I'm using 2022 both for replay target and analysis target. I'm using a very simple analysis.json, same as you are (sample with changed server and database). I'm running a full replay with 1.6.2 to see if I'm losing events, after that I'll try another run with 1.7.0 to reproduce the incorrect behavior and compare results.

a-teece commented 11 months ago

@spaghettidba I need to push my dev machine to SQL 2022 anyway so will try and find to check with that too

spaghettidba commented 11 months ago

Thank you very much! I can confirm that 1.6.2 runs perfectly. Now I'll try again 1.7.0 and will post the results.

spaghettidba commented 11 months ago

@a-teece confimed, 1.7.0 stops collecting Extended Events data after one or two minutes. One thing to try to reproduce the behavior might be this: I have several timeouts in this replay, so things that run slower on 2022 compared to 2019 (where the production workload was recorded). Also the operation mentioned by @SimonBillinghurst is a backup, so likely runs longer than a collection window of 1 minute. Could it be that long running processes break the XE collection? A simple WAITFOR DELAY '00:10:00' in the workload might help troubleshooting.

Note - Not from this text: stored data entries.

(* ===== verification/ParseInt.v ===== *)
(** * [parseInt]

    [fromLiteralToPrimitive] of [add-update-property-transformer.ts] reads
    a numeric literal with [parseInt(text, 10)].  This file holds
    [parseInt] for radix 10 as ECMAScript defines it: white space at the
    start is skipped, one sign is read, and the longest run of decimal
    digits that follows is the value; without a digit the result is
    [NaN].  What comes after the digits is ignored, which is what makes
    [parseInt] differ from the value of a literal.

    The theorems: [parseInt] reads back what [numberToString] prints for
    an integer and for [NaN], and the digits before the point or the
    exponent for a number that is printed with one ([readTruncated]); the
    value is bounded by the length of the text, and a text of at most
    fifteen characters gives a number that a double holds exactly, so
    that the integer of the model is the number the engine computes. *)

From Stdlib Require Import DecimalString DecimalZ DecimalPos DecimalFacts Lia.
From S2P Require Import Prelude JsValue JsRegex.

#[local] Open Scope Z_scope.

(** ** Definitions *)

(** The value of a decimal digit. *)
Definition digitValue (c : ascii) : option Z :=
  let n := charCode c in
  if ((48 <=? n) && (n <=? 57))%N then Some (Z.of_N n - 48) else None.

(** The value of the longest run of digits [s] starts with, read from the
    left onto [acc]; [acc] is [None] as long as no digit was read. *)
Fixpoint digitsPrefix (s : string) (acc : option Z) : option Z :=
  match s with
  | EmptyString => acc
  | String c s' =>
      match digitValue c with
      | Some d => digitsPrefix s' (Some (10 * default 0 acc + d))
      | None => acc
      end
  end.

(** The sign [s] starts with, and what follows it. *)
Definition readSign (s : string) : Z * string :=
  match s with
  | String "-" s' => (-1, s')
  | String "+" s' => (1, s')
  | _ => (1, s)
  end.

(** [parseInt(s, 10)] *)
Definition parseInt (s : string) : JsNumber :=
  let signed := readSign (trimStart s) in
  match digitsPrefix signed.2 None with
  | Some z => NumInt (signed.1 * z)
  | None => NumNaN
  end.

(** [Number.MAX_SAFE_INTEGER]: up to it every integer is a double. *)
Definition MAX_SAFE_INTEGER : Z := 2 ^ 53 - 1.

(** ** Examples *)

Example parseInt_decimal : parseInt "4000" = NumInt 4000.
Proof. reflexivity. Qed.

Example parseInt_hexadecimal : parseInt "0x1F" = NumInt 0.
Proof. reflexivity. Qed.

Example parseInt_exponent : parseInt "1e3" = NumInt 1.
Proof. reflexivity. Qed.

Example parseInt_fraction : parseInt ".5" = NumNaN.
Proof. reflexivity. Qed.

Example parseInt_separator : parseInt "1_000" = NumInt 1.
Proof. reflexivity. Qed.

(** ** Reading digits *)

(** The value of a decimal numeral read from the left onto [acc]. *)
Fixpoint uintValue (d : Decimal.uint) (acc : Z) : Z :=
  match d with
  | Decimal.Nil => acc
  | Decimal.D0 d => uintValue d (10 * acc)
  | Decimal.D1 d => uintValue d (10 * acc + 1)
  | Decimal.D2 d => uintValue d (10 * acc + 2)
  | Decimal.D3 d => uintValue d (10 * acc + 3)
  | Decimal.D4 d => uintValue d (10 * acc + 4)
  | Decimal.D5 d => uintValue d (10 * acc + 5)
  | Decimal.D6 d => uintValue d (10 * acc + 6)
  | Decimal.D7 d => uintValue d (10 * acc + 7)
  | Decimal.D8 d => uintValue d (10 * acc + 8)
  | Decimal.D9 d => uintValue d (10 * acc + 9)
  end.

Lemma digitsPrefix_Some_uint d acc :
  digitsPrefix (NilEmpty.string_of_uint d) (Some acc) = Some (uintValue d acc).
Proof.
  revert acc. induction d; intros acc; simpl; rewrite ?IHd, ?Z.add_0_r; done.
Qed.

Lemma digitsPrefix_string_of_uint d acc :
  d ≠ Decimal.Nil →
  digitsPrefix (NilEmpty.string_of_uint d) acc
  = Some (uintValue d (default 0 acc)).
Proof.
  destruct d; try done; intros _; simpl;
    by rewrite digitsPrefix_Some_uint, ?Z.add_0_r.
Qed.

Lemma uintValue_acc d (p : positive) :
  uintValue d (Z.pos p) = Z.pos (Pos.of_uint_acc d p).
Proof.
  revert p. induction d; intros p; simpl; [done|..];
    rewrite <-IHd; f_equal; lia.
Qed.

Lemma uintValue_of_uint d : uintValue d 0 = Z.of_N (Pos.of_uint d).
Proof.
  induction d; simpl; [done | exact IHd | exact (uintValue_acc d _) ..].
Qed.

(** ** The round trip *)

Lemma trimStart_digits d :
  trimStart (NilZero.string_of_uint d) = NilZero.string_of_uint d.
Proof. by destruct d. Qed.

Lemma readSign_digits d :
  readSign (NilZero.string_of_uint d) = (1, NilZero.string_of_uint d).
Proof. by destruct d. Qed.

Lemma digitsPrefix_NilZero d :
  digitsPrefix (NilZero.string_of_uint d) None = Some (Z.of_N (Pos.of_uint d)).
Proof.
  destruct d; [done|..];
    by rewrite <-uintValue_of_uint, <-(digitsPrefix_string_of_uint _ None).
Qed.

Lemma parseInt_string_of_int (i : Decimal.int) :
  parseInt (NilZero.string_of_int i) = NumInt (Z.of_int i).
Proof.
  unfold parseInt. destruct i as [d|d]; simpl.
  - rewrite trimStart_digits, readSign_digits. simpl.
    rewrite digitsPrefix_NilZero. f_equal. apply Z.mul_1_l.
  - rewrite digitsPrefix_NilZero. by f_equal.
Qed.

(** [parseInt(n + "", 10)] is [n] for every integer [n]: what
    [numberToString] prints, [parseInt] reads back. *)
Lemma parseInt_numberToString_NumInt z :
  parseInt (numberToString (NumInt z)) = NumInt z.
Proof. simpl. by rewrite parseInt_string_of_int, DecimalZ.of_to. Qed.

(** ** Bounds *)

Lemma digitValue_bound c d : digitValue c = Some d → 0 ≤ d ≤ 9.
Proof.
  unfold digitValue. case_match eqn:Hc; [|done]. intros [= <-].
  apply andb_true_iff in Hc as [?%N.leb_le ?%N.leb_le]. lia.
Qed.

Lemma digitsPrefix_bound s acc z :
  0 ≤ default 0 acc →
  digitsPrefix s acc = Some z →
  0 ≤ z < (default 0 acc + 1) * 10 ^ Z.of_nat (String.length s).
Proof.
  revert acc. induction s as [|c s IH]; intros acc Hacc; simpl String.length.
  - simpl. intros ->. simpl in *. lia.
  - simpl digitsPrefix. rewrite Nat2Z.inj_succ, Z.pow_succ_r by lia.
    destruct (digitValue c) as [d|] eqn:Hd.
    + apply digitValue_bound in Hd. intros Hz%IH; simpl in *; nia.
    + intros ->. simpl in *.
      assert (0 < 10 ^ Z.of_nat (String.length s)) by (apply Z.pow_pos_nonneg; lia).
      nia.
Qed.

Lemma trimStart_length s : (String.length (trimStart s) ≤ String.length s)%nat.
Proof. induction s as [|c s IH]; simpl; [done|]. case_match; simpl; lia. Qed.

Lemma readSign_spec s :
  ((readSign s).1 = 1 ∨ (readSign s).1 = -1) ∧
  (String.length (readSign s).2 ≤ String.length s)%nat.
Proof.
  destruct s as [|c s]; [simpl; auto|].
  destruct (decide (c = "-"%char)) as [->|]; [simpl; auto with lia|].
  destruct (decide (c = "+"%char)) as [->|]; [simpl; auto with lia|].
  assert (readSign (String c s) = (1, String c s)) as ->; [|auto].
  unfold readSign. repeat case_match; congruence.
Qed.

(** The value [parseInt] reads from a text of [n] characters is below
    [10 ^ n] in magnitude. *)
Lemma parseInt_bound s z :
  parseInt s = NumInt z → Z.abs z < 10 ^ Z.of_nat (String.length s).
Proof.
  unfold parseInt. pose proof (trimStart_length s) as Htrim.
  destruct (readSign_spec (trimStart s)) as [Hsign Hlen].
  destruct (digitsPrefix _ None) as [v|] eqn:Hv; [|done]. intros [= <-].
  apply digitsPrefix_bound in Hv; [|done]. simpl in Hv.
  assert (10 ^ Z.of_nat (String.length (readSign (trimStart s)).2)
          ≤ 10 ^ Z.of_nat (String.length s)) by (apply Z.pow_le_mono_r; lia).
  destruct Hsign as [-> | ->]; lia.
Qed.

(** A text of at most fifteen characters gives a safe integer: a number
    that a double holds exactly. *)
Lemma parseInt_safe s z :
  (String.length s ≤ 15)%nat → parseInt s = NumInt z →
  Z.abs z ≤ MAX_SAFE_INTEGER.
Proof.
  intros Hs Hz%parseInt_bound.
  assert (10 ^ Z.of_nat (String.length s) ≤ 10 ^ 15)
    by (apply Z.pow_le_mono_r; lia).
  unfold MAX_SAFE_INTEGER. lia.
Qed.

(** An integer and [NaN] come back from their text. *)
Lemma parseInt_numberToString n :
  isInteger n = true ∨ n = NumNaN → parseInt (numberToString n) = n.
Proof.
  intros [Hn | ->]; [|done].
  destruct n as [z| | |]; try done. apply parseInt_numberToString_NumInt.
Qed.

(** ** Numbers that are no integers *)

(** A text at which [parseInt] stops reading: the end, or a character
    that is no digit. *)
Definition stopsDigits (s : string) : Prop :=
  match s with
  | EmptyString => True
  | String c _ => digitValue c = None
  end.

Lemma digitsPrefix_app s rest acc :
  stopsDigits rest → digitsPrefix (s +:+ rest) acc = digitsPrefix s acc.
Proof.
  intros Hrest. revert acc. induction s as [|c s IH]; intros acc; simpl.
  - destruct rest as [|c rest]; [done|]. simpl in *. by rewrite Hrest.
  - destruct (digitValue c); [apply IH | done].
Qed.

Lemma digitsPrefix_NilZero_app d rest :
  stopsDigits rest →
  digitsPrefix (NilZero.string_of_uint d +:+ rest) None
  = Some (Z.of_N (Pos.of_uint d)).
Proof. intros Hrest. by rewrite digitsPrefix_app, digitsPrefix_NilZero. Qed.

(** Of a text that starts with an integer and goes on with something
    that is no digit, [parseInt] reads the integer. *)
Lemma parseInt_string_of_int_app (i : Decimal.int) rest :
  stopsDigits rest →
  parseInt (NilZero.string_of_int i +:+ rest) = NumInt (Z.of_int i).
Proof.
  intros Hrest. unfold parseInt. destruct i as [d|d]; simpl.
  - assert (∀ s, trimStart (NilZero.string_of_uint d +:+ s)
                 = NilZero.string_of_uint d +:+ s) as -> by by destruct d.
    assert (∀ s, readSign (NilZero.string_of_uint d +:+ s)
                 = (1, NilZero.string_of_uint d +:+ s)) as -> by by destruct d.
    simpl. rewrite digitsPrefix_NilZero_app by done. f_equal. apply Z.mul_1_l.
  - rewrite digitsPrefix_NilZero_app by done. by f_equal.
Qed.

Lemma stopsDigits_fraction f rest :
  stopsDigits rest → stopsDigits (fractionToString f +:+ rest).
Proof. by destruct f. Qed.

Lemma stopsDigits_exponent e : stopsDigits (exponentToString e).
Proof. by destruct e. Qed.

(** The integer [parseInt] reads from the text of a number that is kept
    as a decimal: what is printed before the point or the exponent. *)
Definition integerPart (d : Decimal.decimal) : Z :=
  match d with
  | Decimal.Decimal i _ | Decimal.DecimalExp i _ _ => Z.of_int i
  end.

Lemma parseInt_decimalToString d :
  parseInt (decimalToString d) = NumInt (integerPart d).
Proof.
  destruct d as [i f|i f e]; simpl; apply parseInt_string_of_int_app.
  - by destruct f.
  - apply stopsDigits_fraction, stopsDigits_exponent.
Qed.

(** What [parseInt] reads from the text of a number: the number for an
    integer and for [NaN], the digits before the point or the exponent
    for a number that is printed with one, [NaN] for an infinity. *)
Definition readTruncated (n : JsNumber) : JsNumber :=
  match n with
  | NumInt _ | NumNaN => n
  | NumDecimal d => NumInt (integerPart d)
  | NumInfinity _ => NumNaN
  end.

Lemma parseInt_numberToString_readTruncated n :
  parseInt (numberToString n) = readTruncated n.
Proof.
  destruct n as [z|d|[]|]; simpl; try done.
  - apply parseInt_numberToString_NumInt.
  - apply parseInt_decimalToString.
Qed.

Example parseInt_half :
  parseInt (numberToString (NumDecimal (Decimal.Decimal (Decimal.Pos (Decimal.D0 Decimal.Nil))
                                          (Decimal.D5 Decimal.Nil))))
  = NumInt 0.
Proof. reflexivity. Qed.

spaghettidba commented 11 months ago

Found it! Super sneaky default value assignment introduced in 1.6.5 to remove \0 chars at the end of strings:

StreamXEventDataReader.cs:269

Current code:

            // check whether last char is a null char (\0)
            // because this breaks writing this string to the sqlite database
            // which considers it as a BLOB
            if(result is string stringValue)
            {
                while (stringValue.EndsWith("\0"))    // <--- see? checks stringValue but assigns result in the loop
                {
                    result = stringValue.Remove(stringValue.Length - 1);
                }
            }
            return result;

New code:

            // check whether last char is a null char (\0)
            // because this breaks writing this string to the sqlite database
            // which considers it as a BLOB
            if(result is string stringValue)
            {
                while (stringValue.EndsWith("\0"))    // <--- see? checks stringValue but assigns result in the loop
                {
                    stringValue = stringValue.Remove(stringValue.Length - 1);
                }
                result = stringValue;
            }
            return result;

I'm releasing 1.7.1 soon

a-teece commented 11 months ago

@spaghettidba Really sorry this was in my change. Not sure why I cannot reproduce on my dataset. Assuming that none of my workload includes a value that ends with \0

spaghettidba commented 11 months ago

No need to be sorry! You introduced great changes to the code and I'm immensely grateful for your contributions! Moreover, I think it was the code analyzer to propose that change, you simply accepted it. I'm not sure where these \0 chars come from, but it seems like some applications end their commands with that control sequence and it breaks some other parts of the code later down the line in WorkloadTools, so I simply get rid of them.

SimonBillinghurst commented 11 months ago

Downloaded the latest version and now seems to be working. I really appreciate the effort guys, thanks very much.